Please keep to the lines below from the one with "Inductive matches : regex" through the one with "r1 s -> matches (Alt r1 r2) s", and restate them word for word, ends included.

◆ Available data ◆

········

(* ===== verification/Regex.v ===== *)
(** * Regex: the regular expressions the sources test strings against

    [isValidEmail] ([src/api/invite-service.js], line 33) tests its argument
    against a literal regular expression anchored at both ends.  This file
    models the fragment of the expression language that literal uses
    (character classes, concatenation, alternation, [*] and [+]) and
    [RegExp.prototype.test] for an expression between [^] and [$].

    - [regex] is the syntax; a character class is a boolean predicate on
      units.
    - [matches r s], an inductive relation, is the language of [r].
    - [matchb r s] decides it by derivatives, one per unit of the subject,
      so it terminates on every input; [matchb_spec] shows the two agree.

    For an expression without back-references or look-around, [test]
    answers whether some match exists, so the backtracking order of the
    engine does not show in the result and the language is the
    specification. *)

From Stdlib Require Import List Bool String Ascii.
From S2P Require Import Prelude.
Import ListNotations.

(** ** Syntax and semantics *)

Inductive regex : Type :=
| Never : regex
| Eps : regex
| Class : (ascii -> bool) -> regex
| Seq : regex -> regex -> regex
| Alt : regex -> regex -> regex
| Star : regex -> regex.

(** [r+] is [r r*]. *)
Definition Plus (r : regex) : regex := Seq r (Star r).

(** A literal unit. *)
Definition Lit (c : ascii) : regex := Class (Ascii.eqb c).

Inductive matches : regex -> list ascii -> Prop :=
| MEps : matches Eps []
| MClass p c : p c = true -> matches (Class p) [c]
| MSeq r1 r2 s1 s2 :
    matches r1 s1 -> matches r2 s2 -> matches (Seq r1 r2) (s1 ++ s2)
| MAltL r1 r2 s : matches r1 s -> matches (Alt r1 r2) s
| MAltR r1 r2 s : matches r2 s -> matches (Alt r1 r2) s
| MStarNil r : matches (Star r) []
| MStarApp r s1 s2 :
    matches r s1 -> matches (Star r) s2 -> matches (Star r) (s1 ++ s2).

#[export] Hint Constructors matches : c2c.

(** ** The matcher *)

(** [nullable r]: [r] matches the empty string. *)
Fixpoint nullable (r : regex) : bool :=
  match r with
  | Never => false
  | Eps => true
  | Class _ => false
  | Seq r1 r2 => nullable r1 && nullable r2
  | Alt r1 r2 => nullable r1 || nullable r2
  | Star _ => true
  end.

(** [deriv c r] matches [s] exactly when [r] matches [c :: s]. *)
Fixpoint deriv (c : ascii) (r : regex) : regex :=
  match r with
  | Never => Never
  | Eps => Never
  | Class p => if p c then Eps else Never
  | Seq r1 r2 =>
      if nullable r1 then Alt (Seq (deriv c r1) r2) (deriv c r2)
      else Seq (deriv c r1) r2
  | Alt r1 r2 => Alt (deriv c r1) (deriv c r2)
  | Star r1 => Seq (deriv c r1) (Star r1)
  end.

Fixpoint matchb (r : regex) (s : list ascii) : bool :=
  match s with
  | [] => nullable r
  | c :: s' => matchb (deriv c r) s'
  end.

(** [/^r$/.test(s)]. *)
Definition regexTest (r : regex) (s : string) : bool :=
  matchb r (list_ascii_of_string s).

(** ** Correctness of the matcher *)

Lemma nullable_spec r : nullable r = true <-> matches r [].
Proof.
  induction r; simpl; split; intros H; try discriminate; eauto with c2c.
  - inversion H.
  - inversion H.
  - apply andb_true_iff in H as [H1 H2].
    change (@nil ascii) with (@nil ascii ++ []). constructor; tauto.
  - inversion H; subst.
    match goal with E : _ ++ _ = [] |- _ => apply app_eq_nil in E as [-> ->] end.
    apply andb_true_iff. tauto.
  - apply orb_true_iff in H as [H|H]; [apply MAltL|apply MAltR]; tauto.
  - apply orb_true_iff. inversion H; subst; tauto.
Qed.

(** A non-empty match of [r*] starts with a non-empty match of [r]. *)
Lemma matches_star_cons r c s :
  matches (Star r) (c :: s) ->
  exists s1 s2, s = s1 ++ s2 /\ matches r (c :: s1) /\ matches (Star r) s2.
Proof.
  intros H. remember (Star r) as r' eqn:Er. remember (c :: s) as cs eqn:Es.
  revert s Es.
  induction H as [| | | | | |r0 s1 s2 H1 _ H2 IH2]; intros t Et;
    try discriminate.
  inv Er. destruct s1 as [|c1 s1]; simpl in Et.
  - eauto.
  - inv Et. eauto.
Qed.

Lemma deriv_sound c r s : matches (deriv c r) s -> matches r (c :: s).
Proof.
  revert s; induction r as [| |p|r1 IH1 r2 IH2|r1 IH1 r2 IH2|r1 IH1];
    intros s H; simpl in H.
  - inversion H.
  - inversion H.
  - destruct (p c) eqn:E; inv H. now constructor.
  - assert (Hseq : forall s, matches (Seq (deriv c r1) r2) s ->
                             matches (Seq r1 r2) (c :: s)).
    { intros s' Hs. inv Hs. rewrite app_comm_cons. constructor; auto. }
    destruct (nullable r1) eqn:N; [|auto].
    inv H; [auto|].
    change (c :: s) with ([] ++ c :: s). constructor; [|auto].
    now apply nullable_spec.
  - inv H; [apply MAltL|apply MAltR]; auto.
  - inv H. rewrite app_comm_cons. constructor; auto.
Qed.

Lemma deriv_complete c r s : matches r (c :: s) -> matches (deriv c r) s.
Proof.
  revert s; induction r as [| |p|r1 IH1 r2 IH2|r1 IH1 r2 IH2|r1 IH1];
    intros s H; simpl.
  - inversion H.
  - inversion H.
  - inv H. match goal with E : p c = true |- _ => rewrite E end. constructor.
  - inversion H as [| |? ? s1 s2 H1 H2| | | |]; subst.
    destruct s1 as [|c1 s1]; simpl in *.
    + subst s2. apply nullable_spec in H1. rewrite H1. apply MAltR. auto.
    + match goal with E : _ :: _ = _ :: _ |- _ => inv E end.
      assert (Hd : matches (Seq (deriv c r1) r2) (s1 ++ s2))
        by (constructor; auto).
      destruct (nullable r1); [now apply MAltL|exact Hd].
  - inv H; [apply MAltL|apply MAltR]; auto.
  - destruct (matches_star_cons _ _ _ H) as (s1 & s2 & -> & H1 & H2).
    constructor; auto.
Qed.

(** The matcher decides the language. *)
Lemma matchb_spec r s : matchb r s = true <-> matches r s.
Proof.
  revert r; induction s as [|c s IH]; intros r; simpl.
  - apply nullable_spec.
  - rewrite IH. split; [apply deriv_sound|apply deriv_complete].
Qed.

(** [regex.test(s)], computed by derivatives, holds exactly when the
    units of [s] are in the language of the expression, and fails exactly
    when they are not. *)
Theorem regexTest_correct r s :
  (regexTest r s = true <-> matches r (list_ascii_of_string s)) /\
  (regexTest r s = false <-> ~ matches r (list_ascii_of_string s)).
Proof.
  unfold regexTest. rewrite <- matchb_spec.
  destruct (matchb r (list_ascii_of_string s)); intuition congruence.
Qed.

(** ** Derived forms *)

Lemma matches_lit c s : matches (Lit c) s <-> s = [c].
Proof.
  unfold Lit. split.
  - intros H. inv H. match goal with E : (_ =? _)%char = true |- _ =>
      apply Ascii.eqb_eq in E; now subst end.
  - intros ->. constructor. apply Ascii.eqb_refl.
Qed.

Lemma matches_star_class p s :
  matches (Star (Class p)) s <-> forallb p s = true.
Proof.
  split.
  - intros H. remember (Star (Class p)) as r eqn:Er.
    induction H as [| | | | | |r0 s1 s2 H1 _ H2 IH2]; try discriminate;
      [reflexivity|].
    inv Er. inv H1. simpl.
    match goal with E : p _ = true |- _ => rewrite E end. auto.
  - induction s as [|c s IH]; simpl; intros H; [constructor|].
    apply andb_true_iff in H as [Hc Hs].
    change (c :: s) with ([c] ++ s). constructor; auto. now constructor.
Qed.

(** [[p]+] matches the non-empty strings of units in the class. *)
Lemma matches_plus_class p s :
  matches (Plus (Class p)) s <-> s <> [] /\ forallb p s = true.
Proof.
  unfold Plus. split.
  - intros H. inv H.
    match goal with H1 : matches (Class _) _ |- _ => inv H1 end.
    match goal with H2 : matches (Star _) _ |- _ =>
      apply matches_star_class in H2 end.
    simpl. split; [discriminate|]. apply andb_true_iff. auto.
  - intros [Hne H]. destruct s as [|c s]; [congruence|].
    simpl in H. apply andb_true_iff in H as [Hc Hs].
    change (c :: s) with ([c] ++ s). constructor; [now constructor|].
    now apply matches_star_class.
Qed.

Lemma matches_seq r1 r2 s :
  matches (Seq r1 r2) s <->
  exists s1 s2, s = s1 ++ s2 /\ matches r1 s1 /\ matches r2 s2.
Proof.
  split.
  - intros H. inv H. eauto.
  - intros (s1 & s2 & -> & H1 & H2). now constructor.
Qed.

········

◆ Solution below ◆
Inductive matches : regex -> list ascii -> Prop :=
| MEps : matches Eps []
| MClass p c : p c = true -> matches (Class p) [c]
| MSeq r1 r2 s1 s2 :
    matches r1 s1 -> matches r2 s2 -> matches (Seq r1 r2) (s1 ++ s2)
| MAltL r1 r2 s : matches r1 s -> matches (Alt r1 r2) s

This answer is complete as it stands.